I mean the way he uses grievance narratives, always complaining how the world has put him down. There are many people – minorities, the economically disadvantaged – who bear righteous grievance. But when the world’s richest man, a blatant bully, does it, it means something else. » | Peter Pomerantsev * | Saturday, February 26, 2022

Peter Pomerantsev is the author of Nothing is True and Everything is Possible, Adventures in Modern Russia

However rich Putin is, he is a disgusting SOB! A ruthless tyrant who will go down in the history books as one of the worst leaders the world has ever known. He is good company for Adolf Hitler! That comparison, in itself, would be enough to give any normal, rational person sleepless nights. You can be sure that Putin will lose no sleep because of such a comparison, though.

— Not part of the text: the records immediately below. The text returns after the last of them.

(* ===== verification/ConvoChain.v ===== *)
(** * ConvoChain: a whole chain of conversation servers

    The servers of a chain talk to each other through the interface
    [ConvoRemote]; [ChainRemote] adds what a server promises to the server (or
    coordinator) before it: a round that was started can be run, and the replies
    are the batch, peeled, mixed, exchanged at the dead drops and sealed again.
    The last server keeps the promise; a server whose next server keeps it keeps
    it too; so a chain of any length does. *)

From stdpp Require Import numbers strings pretty gmap list.
From Stdlib Require Import Strings.Byte.
From S2P Require Import Prelude Binary Wire Rand Shuffle Parallel OnionBox Pki Noise Laplace Convo DeadDrops ConvoRounds.

(** ** What happens to a batch *)

(** Sizes in front of [n] servers. *)
Definition onion_len (n : Z) : Z := n * onionbox_Overhead + SizeConvoExchange.
Definition reply_len (n : Z) : Z := n * box_Overhead + SizeEncryptedMessage.

Section Relations.
Context `{HB : Box}.

(** The messages the first of the servers [sks] finds in a batch of onions. *)
Definition hop_msgs (r : Z) (sk : BoxKey) (sks : list BoxKey) (batch : list bytes) : list (option bytes) :=
  slot_msg sk (ForwardNonce r) (onion_len (zlen (sk :: sks))) <$> batch.

(** Onion [i] of the batch is accepted: it opens to [m], and no earlier onion opens
    to a message with the same last eight bytes. *)
Definition accepted (r : Z) (sk : BoxKey) (sks : list BoxKey) (batch : list bytes) (i : nat) (m : bytes) : Prop :=
  first_with_key (hop_msgs r sk sks batch) i m.

(** An onion of cover traffic: it carries an exchange through all of [sks]. *)
Definition is_noise (r : Z) (sks : list BoxKey) (onion : bytes) : Prop :=
  exists m shared, zlen m = SizeConvoExchange /\ peel_all sks (ForwardNonce r) onion = Some (m, shared).

(** One server: every onion gets a reply of the right length; accepted onions go to
    distinct positions [pos] of the inner batch, and their reply is the inner
    reply sealed with the key shared with their sender. The inner batch is a
    permutation of the accepted messages, one per key, and of noise, of which the
    last server adds none. *)
Record hop (r : Z) (sk : BoxKey) (sks : list BoxKey) (batch : list bytes) (pos : nat -> nat)
    (inner inner_replies replies : list bytes) : Prop := {
  hop_length : length replies = length batch;
  hop_sizes : Forall (fun o => zlen o = reply_len (zlen (sk :: sks))) replies;
  hop_inner : exists valid noise, inner ≡ₚ valid ++ noise /\ NoDup (key_of <$> valid) /\
    (forall m, m ∈ valid <-> exists i, accepted r sk sks batch i m) /\
    Forall (is_noise r sks) noise /\ (sks = [] -> noise = []);
  hop_inj : forall i j mi mj, accepted r sk sks batch i mi -> accepted r sk sks batch j mj ->
    pos i = pos j -> i = j;
  hop_reply : forall i m, accepted r sk sks batch i m ->
    inner !! pos i = Some m /\
    exists onion rep, batch !! i = Some onion /\ inner_replies !! pos i = Some rep /\
      replies !! i = Some (SealAfterPrecomputation rep (BackwardNonce r) (peel_key sk onion));
}.

(** All servers: [hops] are the batch each receives and the positions it moves the
    onions to, [msgs] the messages of the dead-drop exchange. *)
Abbreviation hops_t := (list (list bytes * (nat -> nat))).

Definition first_batch (hops : hops_t) (msgs : list bytes) : list bytes :=
  match hops with [] => msgs | (batch, _) :: _ => batch end.

Fixpoint chain_rel (r : Z) (sks : list BoxKey) (hops : hops_t) (msgs replies : list bytes) : Prop :=
  match sks, hops with
  | [], [] => exists ac, exchange_all msgs = Ret (replies, ac)
  | sk :: sks', (batch, pos) :: hops' =>
      exists inner_replies, hop r sk sks' batch pos (first_batch hops' msgs) inner_replies replies /\
                            chain_rel r sks' hops' msgs inner_replies
  | _, _ => False
  end.

(** Where onion [i] ends up among the messages of the exchange. *)
Fixpoint route (hops : hops_t) (i : nat) : nat :=
  match hops with [] => i | (_, pos) :: hops' => route hops' (pos i) end.

(** An onion that does not reach the dead drops: some server does not accept it. *)
Fixpoint lost (r : Z) (sks : list BoxKey) (hops : hops_t) (i : nat) : Prop :=
  match sks, hops with
  | sk :: sks', (batch, pos) :: hops' =>
      (forall m, ~ accepted r sk sks' batch i m) \/ lost r sks' hops' (pos i)
  | _, _ => False
  end.

Lemma accepted_dec r sk sks batch i :
  (exists m, accepted r sk sks batch i m) \/ (forall m, ~ accepted r sk sks batch i m).
Proof. apply first_with_key_dec. Qed.

(** An accepted onion peels. *)
Lemma accepted_peel r sk sks batch i m onion :
  accepted r sk sks batch i m -> batch !! i = Some onion -> peel sk (ForwardNonce r) onion = Some m.
Proof.
  intros [Hm _] Ho. unfold hop_msgs in Hm. rewrite list_lookup_fmap, Ho in Hm. cbn in Hm.
  injection Hm as Hm. unfold slot_msg in Hm. by case_decide.
Qed.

People will be talking about Putin for decades, nay centuries, to come; and what they will say, obviously, won’t be good. He will be spoken of in the most negative terms. Putin will go down as one of the most hated men ever to have walked the face of the earth.

Money can buy a person a lot; it cannot, however, buy a person peace of mind. Nor a good night’s sleep.

It is clear to us all by now that the man is mentally imbalanced. Isn’t it also fair to ask ourselves the following question: Is dementia setting in?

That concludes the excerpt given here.